Cultura

Cine Arco-íris é reabilitado e dá novo espaço aos artistas

Arão Martins | Cuvango

Jornalista

O antigo cine Arco-íris, na cidade do Lubango, vai ser reabilitado, nos próximos meses, e transformado numa sala de teatro e de conferências, anunciou, ontem, o governador da Huíla.

28/05/2021  Última atualização 10H20
Espaço vai ser transformado em sala de espectáculos para promover o teatro e a música local © Fotografia por: Arimateia Baptista | Edições Novembro | Huíla
Nuno Mahapai Dala anunciou o facto ao discursar num encontro com a classe empresarial e disse que o Governo vai explorar o Cine Arco-íris durante 25 anos.
A cidade do Lubango, reconheceu, sempre teve uma oferta cultural rica e a reabilitação do cine Arco-íris vai permitir recuperar as artes locais e dar mais espaço aos criadores, com a realização, semanalmente, de espectáculos de teatro e concertos.

O edifício onde está o cine é de uma beleza singular, por fora e por dentro, provavelmente o mais belo exemplo do estilo neoclássico. "Fizemos o contrato com o proprietário do Cine Arco-íris e vamos explorá-lo numa fase inicial”, garantiu, acrescentando que uma das condicionantes era a reabilitação do espaço.
O governador adiantou que o objectivo era incluir a reabilitação nas obras das infra-estruturas integradas do Lubango. "Entendemos que esperar até este dinheiro chegar seria muito tarde. Por isso, decidimos começar agora e devolver a sala à população”, assegurou.

Sem adiantar o montante a ser empregue nos trabalhos de reabilitação, Nuno Mahapi Dala disse, apenas, ser um valor considerável e as partes vão sair a ganhar. "Não vamos reabilitar o Arco-íris para ser uma sala de cinema. A cidade não tem uma sala de teatro, nem de conferências. A obra vai a concurso público para depois ser revertido ao bem-estar da população”.

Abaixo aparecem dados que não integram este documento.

(** X18: [mapLinkPath] cuts the target of a link at its first space: for a
    field [<hex>-><hex> <word> <rest>] the result is the word alone, and
    what follows it is dropped. *)
Theorem mapLinkPath_stops_at_space (src : Source) (attr : Attribute) (r : Record)
    (h1 h2 t rest : string) (v1 v2 : Z) :
  GetStr r attr src = h1 +:+ "->" +:+ h2 +:+ " " +:+ t +:+ " " +:+ rest →
  Spec.hex64 h1 = Some v1 → Spec.hex64 h2 = Some v2 →
  Words.ascii_word t = true →
  mapLinkPath src attr r = Ok (VStr t).
Proof.
  intros Hpath H1 H2 Ht. unfold mapLinkPath.
  by rewrite Hpath, (Sscanf_link_word h1 h2 t rest v1 v2).
Qed.

Lemma mapLinkPath_stops_at_space_witness :
  mapLinkPath 0 0 (record_of (fun _ => 0) "1f->2e /my dir/file")
  = Ok (VStr "/my").
Proof.
  apply (mapLinkPath_stops_at_space 0 0
           (record_of (fun _ => 0) "1f->2e /my dir/file")
           "1f" "2e" "/my" "dir/file" 31 46); reflexivity.
Defined.

(** X19: a field that starts with a hexadecimal number too large for 64 bits,
    followed by the arrow, is not taken for a link: [mapLinkPath] returns it
    unchanged, whatever follows. *)
Theorem mapLinkPath_overflow_unchanged (src : Source) (attr : Attribute)
    (r : Record) (h1 tail : string) (v : Z) :
  GetStr r attr src = h1 +:+ "->" +:+ tail →
  Spec.numeral 16 h1 = Some v → Uint64.max < v →
  mapLinkPath src attr r = Ok (VStr (GetStr r attr src)).
Proof.
  intros Hpath Hnum Hv. unfold mapLinkPath.
  by rewrite Hpath, (Sscanf_link_overflow h1 tail v).
Qed.

Lemma mapLinkPath_overflow_unchanged_witness :
  mapLinkPath 0 0 (record_of (fun _ => 0) "10000000000000000->1 /target")
  = Ok (VStr "10000000000000000->1 /target").
Proof.
  apply (mapLinkPath_overflow_unchanged 0 0
           (record_of (fun _ => 0) "10000000000000000->1 /target")
           "10000000000000000" "1 /target" (2 ^ 64)); reflexivity.
Defined.

(** ** The comparison of [getFields] *)

Lemma fields_less_iff (a b : string) :
  fields_less a b = true ↔ Spec.fields_le a b ∧ a ≠ b.
Proof.
  split.
  - intros Hless. split.
    + apply fields_not_after. by apply fields_less_asym.
    + intros ->. apply fields_less_asym in Hless as Hless'. congruence.
  - intros [Hle Hne]. destruct (fields_less a b) eqn:Hless; [done|].
    exfalso. apply Hne. apply fields_le_antisym; [done|].
    by apply fields_not_after.
Qed.

(** X14: the comparison that [getFields] passes to the sort is a strict total
    order on names: no name is less than itself, the comparison is
    transitive, and of two different names exactly one is less than the
    other. *)
Theorem fields_less_strict_total_order :
  (∀ a, fields_less a a = false) ∧
  (∀ a b c, fields_less a b = true → fields_less b c = true →
            fields_less a c = true) ∧
  (∀ a b, a ≠ b → fields_less a b = negb (fields_less b a)).
Proof.
  split_and!.
  - intros a. destruct (fields_less a a) eqn:Hless; [|done].
    by apply fields_less_iff in Hless as [_ ?].
  - intros a b c [Hab Hne]%fields_less_iff [Hbc Hne']%fields_less_iff.
    apply fields_less_iff. split; [by apply (fields_le_trans a b c)|].
    intros ->. apply Hne. by apply fields_le_antisym.
  - intros a b Hne. destruct (fields_less b a) eqn:Hba; simpl.
    + by apply fields_less_asym.
    + apply fields_less_iff. split; [|done]. by apply fields_not_after.
Qed.

Lemma fields_less_strict_total_order_witness :
  fields_less "ts" "proc.name" = negb (fields_less "proc.name" "ts").
Proof.
  apply (proj2 (proj2 fields_less_strict_total_order) "ts" "proc.name").
  discriminate.
Defined.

Por outro lado, o governador defendeu a criação de três bandas musicais locais e solicitou, para o efeito, o apoio dos empresários. "Temos que ter uma banda musical na província”, defendeu, acrescentando que os músicos estão a ter dificuldades para sustentar as famílias e a banda abre portas à criação de mais empregos. "Temos que comprar equipamentos e criar, pelo menos, três bandas. Há talentos que só precisam de apoios”, defendeu.

Para a realização do projecto, conta, há uma entidade que se comprometeu em oferecer três conjuntos musicais ao Governo da Huíla, para potenciar as bandas musicais.
Actualmente na Huíla, criticou, os cinemas estão às moscas e com o surgimento da pandemia da Covid-19 a situação apenas piorou, facto que colocou toda a classe artística em situação precária, num quadro a ser invertido o mais rápido possível.